For the first time, painstakingly derived biological detail at the population level can be digitally managed through learning algorithms to direct individual care. 

Physical technology is also poised to help facilitate this transition. Wearable monitors, now embedded into many commercial products but with increasingly high-quality sensors and diagnostics, can provide exceptional data to epidemiological studies as demonstrated by Dr Kirsten Rennie but have also been used by Prof Jonathan Mant and Dr Peter Charlton from the Department of Public Health and Primary Care to screen for conditions such as atrial fibrillation at the population level.

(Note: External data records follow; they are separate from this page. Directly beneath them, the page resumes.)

(* ===== verification/Listing.v ===== *)
(** * Listing repositories and blobs

    The walks of the image store over local storage: Walk is a left-to-right
    run of its callback over the entries of the tree, which decides what the
    listings of repositories, their pages and the listing of the blobs of one
    digest contain. *)

From Stdlib Require Import ZArith Lia Ascii String.
From stdpp Require Import base tactics list gmap strings sorting.
From S2P Require Import Prelude Regexp Driver BlobCache Oci IndexOps StorageCommon Concrete ImageStore Content ConcreteStore Addressing.

Local Open Scope string_scope.
Local Open Scope list_scope.

(** ** The entries a walk goes through *)

(** Directory entries below [p] in the order of the walk; [skip] says which
    directories are not entered. *)
Fixpoint tree (fuel : nat) (skip : path -> bool) (s : fs) (p : path) : list FileInfo :=
  match fuel with
  | 0 => []
  | S fuel =>
      match fst (Local.List p s) with
      | Err _ => []
      | Ok children =>
          merge_sort path_le children ≫= (fun c =>
            match fst (Local.Stat c s) with
            | Err _ => []
            | Ok fi => fi :: (if fi_IsDir fi && negb (skip c) then tree fuel skip s c else [])
            end)
      end
  end.

(** The callback on each entry in turn, until it fails. *)
Fixpoint run {A} (fn : FileInfo -> A -> fs -> option err * A) (s : fs) (l : list FileInfo) (acc : A)
    : option err * A :=
  match l with
  | [] => (None, acc)
  | fi :: l =>
      match fn fi acc s with
      | (None, acc) => run fn s l acc
      | (Some e, acc) => if decide (e = ErrSkipDir) then run fn s l acc else (Some (Local.formatErr e), acc)
      end
  end.

Lemma run_app {A} fn s l1 l2 (acc : A) :
  run fn s (l1 ++ l2) acc =
    match run fn s l1 acc with (None, acc) => run fn s l2 acc | r => r end.
Proof.
  revert acc. induction l1 as [|fi l1 IH]; intros acc; simpl; [done|].
  destruct (fn fi acc s) as [[e|] acc']; [|apply IH]. case_decide; [apply IH|done].
Qed.
(* ===== verification/DedupeRun.v ===== *)
(** * The dedupe run (DedupeTaskGenerator in pkg/storage/common/common.go)

    The task generator that walks the blobs of a storage once and makes one
    task per digest, its completion tracking, and the interleavings of the
    scheduler's goroutine with the goroutines of the tasks. A run is an object
    that tasks of the run keep a pointer to, so runs live in a heap. *)

From Stdlib Require Import ZArith Lia Ascii String.
From stdpp Require Import base tactics list gmap strings.
From S2P Require Import Prelude Regexp Driver BlobCache Oci IndexOps StorageCommon Concrete ImageStore Content ConcreteStore Addressing Listing.

Local Open Scope string_scope.
Local Open Scope list_scope.

(** What the generator and its tasks ask of an image store. *)
Class DedupeStoreI (S : Type) : Type := {
  ds_GetRepositories : ST S (list string);
  ds_GetAllBlobs : string -> ST S (list string);
  ds_BlobPath : string -> string -> path;
  ds_RunDedupeForDigest : option err -> string -> bool -> list path -> ST S unit
}.

#[export] Instance image_store_dedupe {F C} `{Driver F} `{Cache C} `{GoDigest} `{OciCodec}
    (cfg : config F C) : DedupeStoreI (store F C) := {|
  ds_GetRepositories := IS.GetRepositories cfg;
  ds_GetAllBlobs := IS.GetAllBlobs cfg;
  ds_BlobPath := IS.BlobPath cfg;
  ds_RunDedupeForDigest := IS.RunDedupeForDigest cfg
|}.
(** The index without the row of a tag, with untagged rows of its digest at
    the end unless another row has that digest. *)
Lemma without_row index t ms1 m ms2 tail : unique_tags index ->
  Manifests index = ms1 ++ m :: ms2 -> ref_name m = Some t -> (forall x, x ∈ ms1 ++ ms2 -> ~ hit t x) ->
  Forall (fun x => ref_name x = None /\ Digest x = Digest m) tail ->
  (tail = [] -> exists x, x ∈ ms1 ++ ms2 /\ Digest x = Digest m) ->
  tags_removed (eq t) index (with_manifests index ((ms1 ++ ms2) ++ tail)).
Proof.
  intros Hu E Hm Hrest Htail Hnil.
  assert (tags tail = []) as Htt.
  { unfold tags. clear Hnil. induction Htail as [|x l [Hx _] _ IH]; simpl; [done|]. by rewrite Hx. }
  assert (forall x, x ∈ ms1 ++ ms2 -> ref_name x <> Some t) as Hne by (intros x Hx Hxt; apply (Hrest x Hx); by left).
  assert (tags (Manifests index) ≡ₚ t :: tags (ms1 ++ ms2)) as Hp.
  { rewrite E, !tags_app. simpl. rewrite Hm. by rewrite Permutation_middle. }
  split; simpl.
  - unfold unique_tags in *. simpl. rewrite tags_app, Htt, app_nil_r. rewrite Hp in Hu. by apply NoDup_cons in Hu as [].
  - intros u. rewrite tags_app, Htt, app_nil_r, Hp, elem_of_cons. split.
    + intros Hx. split; [by right|]. intros <-. apply elem_of_tags in Hx as (x&Hx&Hxt). by apply (Hne x).
    + intros [[->|?] Hn]; done.
  - intros x u Hx. rewrite E. split.
    + intros [Hin|Hin]%elem_of_app; [split; [set_solver|intros <-; by apply (Hne x)]|].
      rewrite Forall_forall in Htail. destruct (Htail x Hin). congruence.
    + intros [Hin Hn]. assert (x <> m) by congruence. set_solver.
  - apply set_eq. intros d. rewrite !elem_of_digests. simpl. rewrite E. split.
    + intros (x&[Hx|Hx]%elem_of_app&<-); [exists x; set_solver|].
      rewrite Forall_forall in Htail. destruct (Htail x Hx) as [_ ->]. exists m. set_solver.
    + intros (x&Hx&<-). destruct (decide (x = m)) as [->|]; [|exists x; set_solver].
      destruct tail as [|y l]; [destruct Hnil as (y&Hy&<-); [done|]; exists y; set_solver|].
      apply Forall_cons in Htail as [[_ Hy] _]. exists y. set_solver.
Qed.
Lemma swap_perm (l : list nat) i j : i < length l -> j < length l -> Heap.Swap l i j ≡ₚ l.
Proof.
  intros [a Hi]%lookup_lt_is_Some_2 [b Hj]%lookup_lt_is_Some_2.
  unfold Heap.Swap, Heap.at_. rewrite Hi, Hj. simpl. by rewrite Permutation_insert_swap.
Qed.
Lemma swap_length l i j : length (Heap.Swap l i j) = length l.
Proof. unfold Heap.Swap. by rewrite !length_insert. Qed.
Lemma swap_drop l i j n : i < n -> j < n -> drop n (Heap.Swap l i j) = drop n l.
Proof. intros Hi Hj. unfold Heap.Swap. by rewrite !drop_insert_lt by done. Qed.

Lemma up_perm fuel : forall l j, j < length l -> Heap.up less fuel l j ≡ₚ l.
Proof.
  induction fuel as [|fuel IH]; intros l j Hj; [done|]. cbn [Heap.up].
  assert ((j - 1) / 2 <= j) as Hle by (apply (Nat.Div0.div_le_upper_bound (j - 1) 2 j); lia).
  set (i := (j - 1) / 2) in *. destruct (_ || _); [done|].
  rewrite IH by (rewrite swap_length; lia). apply swap_perm; lia.
Qed.

(** The indexes from [n] on are left alone, and the index reached is below. *)
Lemma down_spec fuel : forall l i n l' i', i < n -> n <= length l -> Heap.down less fuel l i n = (l', i') ->
  l' ≡ₚ l /\ length l' = length l /\ drop n l' = drop n l /\ i' < n.
Proof.
  induction fuel as [|fuel IH]; intros l i n l' i' Hi Hn; [by intros [= <- <-]|]. cbn [Heap.down].
  set (j1 := 2 * i + 1). destruct (Nat.leb_spec n j1); [by intros [= <- <-]|].
  set (j := if _ && _ then j1 + 1 else j1).
  assert (j < n) as Hj by (unfold j; destruct (Nat.ltb_spec (j1 + 1) n); simpl; [destruct (Heap.Less _ _ _ _)|]; lia).
  clearbody j. destruct (negb _); [by intros [= <- <-]|].
  intros (Hp&Hl&Hd&Hi')%IH; [|done|rewrite swap_length; lia].
  split; [rewrite Hp; apply swap_perm; lia|]. rewrite Hl, Hd, swap_length, swap_drop by lia. done.
Qed.

Lemma push_perm l x : Heap.Push less l x ≡ₚ x :: l.
Proof.
  unfold Heap.Push. rewrite up_perm by (rewrite length_app; simpl; lia). by rewrite Permutation_app_comm.
Qed.
Definition NewUserAccessControl : UserAccessControl := mkUserAc None None None None.
Definition SetUsername (username : string) (uac : UserAccessControl) : UserAccessControl :=
  mkUserAc (authzInfo uac)
    (Some (mkAuthnInfo (match authnInfo uac with Some a => an_groups a | None => [] end) username))
    (claims uac) (permissionEvaluator uac).
Definition GetUsername (uac : UserAccessControl) : string :=
  match authnInfo uac with None => "" | Some a => an_username a end.
Definition AddGroups (groups : list string) (uac : UserAccessControl) : UserAccessControl :=
  mkUserAc (authzInfo uac)
    (Some (match authnInfo uac with
           | Some a => mkAuthnInfo (an_groups a ++ groups) (an_username a)
           | None => mkAuthnInfo groups ""
           end))
    (claims uac) (permissionEvaluator uac).
Definition GetGroups (uac : UserAccessControl) : list string :=
  match authnInfo uac with None => [] | Some a => an_groups a end.
Definition IsAnonymous (uac : UserAccessControl) : bool := bool_decide (GetUsername uac = "").
(** Without authorization everybody is an administrator. *)
Definition IsAdmin (uac : UserAccessControl) : bool :=
  match authzInfo uac with None => true | Some a => az_isAdmin a end.
Definition SetIsAdmin (isAdmin : bool) (uac : UserAccessControl) : UserAccessControl :=
  mkUserAc
    (Some (mkAuthzInfo (match authzInfo uac with Some a => globPatterns a | None => None end) isAdmin))
    (authnInfo uac) (claims uac) (permissionEvaluator uac).
Definition SetGlobPatterns (action : string) (patterns : gmap string bool) (uac : UserAccessControl)
    : UserAccessControl :=
  let a := default (mkAuthzInfo None false) (authzInfo uac) in
  mkUserAc (Some (mkAuthzInfo (Some (<[action := patterns]> (default ∅ (globPatterns a)))) (az_isAdmin a)))
    (authnInfo uac) (claims uac) (permissionEvaluator uac).
Definition SetPermissionEvaluator (fn : string -> string -> string -> ST env bool) (uac : UserAccessControl)
    : UserAccessControl :=
  mkUserAc (authzInfo uac) (authnInfo uac) (claims uac) (Some fn).

Definition matchesRepo (patterns : gmap string bool) (repository : string) : bool :=
  default false (patterns !! longest_match repository (fst <$> map_iter patterns)).

Definition Can (uac : UserAccessControl) (action repository : string) : bool :=
  let defaultRet :=
    if contains behaviourActions action then false
    else if contains methodActions action then true else false in
  if IsAdmin uac then defaultRet
  else match authzInfo uac with
       | Some (mkAuthzInfo (Some patterns) _) => matchesRepo (default ∅ (patterns !! action)) repository
       | _ => defaultRet
       end.

Definition CanOnResource (uac : UserAccessControl) (action repository reference : string) : ST env bool :=
  match permissionEvaluator uac with
  | Some fn => fn action repository reference
  | None => ret (Can uac action repository)
  end.

Definition HasScopedPermissions (uac : UserAccessControl) : bool :=
  match authzInfo uac with
  | Some (mkAuthzInfo (Some patterns) _) => existsb (fun e => negb (bool_decide (snd e = ∅))) (map_iter patterns)
  | _ => false
  end.

(** The filter of the catalog. *)
Definition AuthzFilterFunc (userAc : option UserAccessControl) (repo : string) : res bool :=
  match userAc with
  | None => Ok true
  | Some uac => Ok (Can uac ReadPermission repo)
  end.
End user.

(** ** The access controller (pkg/api/authz.go) *)
Record evalRequest `{CelEngine} : Type := mkEval {
  er_httpReq : option http_request;
  er_userAc : option UserAccessControl;
  er_isAdmin : bool;
  er_action : string;
  er_repository : string;
  er_reference : string
}.
Arguments mkEval {_} _ _ _ _ _ _.

Section controller.
Context `{CelEngine} `{MapIter} `{Glob}.

Definition no_config : AccessControlConfig :=
  mkAccessControl ∅ (mkAccessPolicy [] [] [] []) ∅ (mkMetrics [] []) ∅.
Definition NewAccessController (conf : option AccessControlConfig) : AccessControlConfig := default no_config conf.

Definition username (e : evalRequest) : string :=
  match er_userAc e with None => "" | Some uac => GetUsername uac end.
Definition groups (e : evalRequest) : list string :=
  match er_userAc e with None => [] | Some uac => GetGroups uac end.

(** One pattern of the map: whether the user may have the action there. *)
Definition pattern_allows (e : evalRequest) (pg : PolicyGroup) : bool :=
  let action := er_action e in
  contains (if bool_decide (username e = "") then AnonymousPolicy pg else DefaultPolicy pg) action ||
  existsb (fun p => contains (Users p) (username e) && contains (Actions p) action) (pg_Policies pg) ||
  existsb (fun g => existsb (fun p => contains (Groups p) g && contains (Actions p) action) (pg_Policies pg))
    (groups e).
Definition getGlobPatterns (ac : AccessControlConfig) (e : evalRequest) : gmap string bool :=
  foldl (fun m entry => <[fst entry := pattern_allows e (snd entry)]> m) ∅ (map_iter (ac_Repositories ac)).

(** ** Conditions *)
Definition client_ip (remoteAddr : string) : string := default remoteAddr (SplitHost remoteAddr).
Definition forwarded_for (headers : list string) : list string :=
  filter (fun ip => ip <> "") (TrimSpace <$> concat (split_on "," <$> headers)).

At the same time, technological interfaces are being used by Dr Coco Newton to revolutionise the diagnostic pathway for those living with with dementia. Combining innovation in biosciences and technology, Prof Ulrich Keyser and Cambridge Nucleomics may soon provide the opportunity to diagnose infections at the bedside, not only characterising the bacteria or virus involved, but also its resistance to a range of antibiotics – allowing doctors to treat the actual disease, not simply the most likely.

At the other end of technology spectrum, globally-facing early career researchers such as Dr Brandon Smith are seeking to use simple technology to support patient follow-up from brain injury and provide paperless, transferrable, medical record systems. 

These efforts show just how the 10-year plan might be delivered: wearable technology which helps diagnose disease early and implement lifestyle changes to prevent progression, combined with point-of-care diagnostics to initiate targeted medical management at the community pharmacy level. Phone-based diagnostic games, coupled with personalised follow-up driven by learning algorithms with a physician in the loop. Personalised proteomic profiling combined with all of the above to calculate personal risk for known disease states, identify new diseases, and develop therapeutics in record time.

While this might seem like breathless hyperbole, it remains solidly in the realm of science fact. In Cambridge this is exemplified in the management of traumatic brain injury, led by Prof Peter Hutchinson and Prof David Menon, in which novel technologies, molecular diagnostics, complex imaging, networked datasets and experimental medicine are being coordinated through the major global platform TBI-REPORTER to bring about a new age of both personalised and precise neurosurgical and neurointensive care.

There is a conceptual point in all this worthy of exploration: are we clear that there is a difference between personalised medicine and precision health? We would argue that these are related but divergent efforts – one being to use the vast array of personal data now available about an individual to help diagnose and treat them early, or even to prevent disease entirely, and the other to provide highly-specific treatments tailored to that given individual. These have a natural Venn-diagram overlap (Venn himself being a Cambridge academic) but are not necessarily always the same thing. We might diagnose atrial fibrillation early but still rely on our population-based risk factors to guide management options. However, we might similarly develop genetic therapies which manage the conditions of only a handful of sufferers or even the metabolome of a single individual. The first is personal, the latter is precise.

The 10-year plan calls for digitally enabled prevention of illness at the community level. For the first time in history, insights such as those being developed at Cambridge make this a possibility. The peerless work of the Cambridge Centre for Science and Policy, along with the PHG Foundation’s focus on genomics policy, keeps Cambridge academics connected to leading policy makers at the centre of our national response to this call. What is clear is that Cambridge has as vital a role to play in the next 10 years as it has in the past 800 – the only question is where that future might take us.